Les variétés issues des systèmes semenciers paysans sont systématiquement ratissées, depuis une cinquantaine d’années, par une industrie semencière extractiviste de « gènes d’intérêt ». Avec toujours le même objectif à travers le temps : celui de puiser les traits sélectionnés et entretenus pendant des générations par les communautés paysannes dans un réservoir de plusieurs millions de variétés d’une considérable biodiversité. Mais les techniques d’analyse, de sélection et d’appropriation ont considérablement évolué.
Une sélection directement à partir des gènes
L’effort de sélection est progressivement passé de la plante entière, à la cellule, puis à la composition moléculaire. Le travail de création variétale s’intensifie aujourd’hui en laboratoire avec l’utilisation des séquences d’ADN numérisées, des algorithmes de métadonnées sur des marqueurs moléculaires, et des logiciels de calcul de probabilités permettant de distinguer un caractère particulier. Le coût d’analyse d’une séquence d’ADN a littéralement chuté en 20 ans et le criblage génomique des échantillons de semences paysannes conservés dans les banques ne pose plus de problème technique particulier. La question aujourd’hui pour le sélectionneur est de pouvoir être en mesure de relier la masse d’informations moléculaires qu’il a collectées à un trait de caractère complexe qui, souvent, inclut des connaissances et des savoir-faire provenant des communautés paysannes. Drôle de paradoxe : ces mêmes communautés qui maintiennent, par une agroécologie paysanne, les variétés pourvoyeuses de la ressource génétique et livrent généreusement des informations indispensables aux chercheurs sont soumises à des pressions soutenues des politiques semencières qui tendent à les faire disparaître.
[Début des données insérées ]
(* ------------------------------------------------------------------ *)
(** ** The layout (lines 38-45) *)

(** [Series.unique()]: the values in the order of their first appearance. *)
Fixpoint unique_from (seen l : list string) : list string :=
  match l with
  | [] => []
  | x :: l' =>
      if existsb (String.eqb x) seen then unique_from seen l'
      else x :: unique_from (x :: seen) l'
  end.

Definition unique (l : list string) : list string := unique_from [] l.

(** [sorted(_)] on strings: Python orders them by code point and sorts
    stably; an insertion from the right end gives that list. *)
Fixpoint insert_sorted (x : string) (l : list string) : list string :=
  match l with
  | [] => [x]
  | y :: l' => if String.leb x y then x :: l else y :: insert_sorted x l'
  end.

Definition sorted (l : list string) : list string :=
  fold_right insert_sorted [] l.

(** line 40: the options of the country dropdown, as (label, value). *)
Definition dropdown_options (t : DataFrame row) : list (string * string) :=
  map (fun c => (c, c))
      (sorted (unique (map (fun r : row => country r) (values t)))).

(** The sum of the column [Observations] of the yearly trend. *)
Definition observations (g : list (float * Z)) : Z :=
  fold_right Z.add 0%Z (map snd g).

(** Two groups of the yearly trend in increasing order of their years, and
    a group whose year is a number and that counts a row at least. *)
Definition year_before (a b : float * Z) : Prop :=
  (fst a <? fst b)%float = true.

Definition group_ok (p : float * Z) : Prop :=
  PrimFloat.is_nan (fst p) = false /\ (1 <= snd p)%Z.

(** Two strings in increasing order of their code points. *)
Definition code_point_before (a b : string) : Prop := String.ltb a b = true.

(* ------------------------------------------------------------------ *)
(** ** Concrete inputs *)

(** A stand-in for the libraries, to run the model on concrete tables:
    neutral sentiment, unsigned decimal numerals as the only numbers read
    from text, a left-to-right sum. What is shown on a concrete table below
    is shown for every instance of [Libs] unless it names this one. *)
Fixpoint decimal (acc : Z) (s : list ascii) : option Z :=
  match s with
  | [] => Some acc
  | c :: s' =>
      if Text.in_range 48 57 c
      then decimal (10 * acc + Z.of_nat (Text.code c - 48)) s'
      else None
  end.
(** * Toronto Open Data client: catalog client, file cache and facade

    A shallow embedding of [api.py] (class [TorontoOpenDataAPI]) and
    [core.py] (class [TorontoOpenData]), together with the properties the
    specification states about them.

    Python values are embedded as follows.
    - A catalog field (resource name, format, url) is a JSON string or
      JSON null; pandas adds NaN for a key that a record lacks.
    - A Python [dict] of such fields is a [gmap string pyval].
    - An exception is a value of [exn]; a computation that may raise
      returns an [outcome].
    - Code that touches the cache directory or the network threads a
      [World] through a state-and-exception monad [M].
    - [str.lower] is a parameter: what is proved about [load] holds for
      Python's own lowering. The scenarios, whose texts are ASCII, are
      evaluated with the lowering of the letters A to Z. *)

From Stdlib Require Import Ascii.
From stdpp Require Import gmap strings list fin_maps pretty.

Local Open Scope string_scope.
Local Open Scope list_scope.

(** ** Values *)

Inductive pyval :=
| PNone                 (* None / JSON null *)
| PNaN                  (* float('nan'), the fill value of pandas *)
| PStr (s : string).    (* str *)

#[global] Instance pyval_eq_dec : EqDecision pyval.
Proof. solve_decision. Defined.

(** [pd.isna] on a scalar. *)
Definition isna (v : pyval) : bool :=
  match v with
  | PNone | PNaN => true
  | PStr _ => false
  end.

(** A record of the catalog: a flat Python dict. *)
Abbreviation pydict := (gmap string pyval).

(** ** Exceptions *)

(** The classes of [ckanapi.errors] that derive from [CKANAPIError].
    [BaseError] stands for an instance of the base class itself, which
    ckanapi raises for an error reply it does not recognise. *)
Inductive ckan_class :=
| BaseError
| NotAuthorized
| NotFound
| ValidationError
| SearchQueryError
| SearchError
| SearchIndexError.

#[global] Instance ckan_class_eq_dec : EqDecision ckan_class.
Proof. solve_decision. Defined.

(** The pieces of an f-string: literal text, an interpolated [str], and an
    interpolated numpy array (here always [dataset['name'].values]). *)
Inductive fragment :=
| Lit (s : string)
| Fmt (s : string)
| FmtArray (vs : list pyval).

#[global] Instance fragment_eq_dec : EqDecision fragment.
Proof. solve_decision. Defined.

Inductive exn :=
| CKANAPIError (cls : ckan_class) (extra_msg : string)
| ServerIncompatibleError (detail : string)
    (* ckanapi.errors.ServerIncompatibleError: derives from Exception,
       not from CKANAPIError *)
| RequestException (detail : string)     (* transport failure, from requests *)
| KeyError (key : string)
| AttributeError (obj : pyval) (attr : string)
| IndexError
| TypeError (detail : string)
| ValueError (msg : list fragment)
| LoaderError (detail : string).         (* raised inside a loading routine *)

#[global] Instance exn_eq_dec : EqDecision exn.
Proof. solve_decision. Defined.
En effet, presque partout dans le monde, les cadres juridiques et réglementaires instaurent la primauté des variétés industrielles. Celles-ci sont issues de la sélection moderne qui intensifie les manipulations génétiques et les biotechnologies pour essayer d’atteindre des performances inégalées dans un marché très concurrentiel. Les nouvelles obtentions variétales sont souvent des hybrides F1, qui ne peuvent pas être reproduites par l’agriculteur : elles exigent beaucoup d’intrants, et sont peu adaptées en agroécologie paysanne.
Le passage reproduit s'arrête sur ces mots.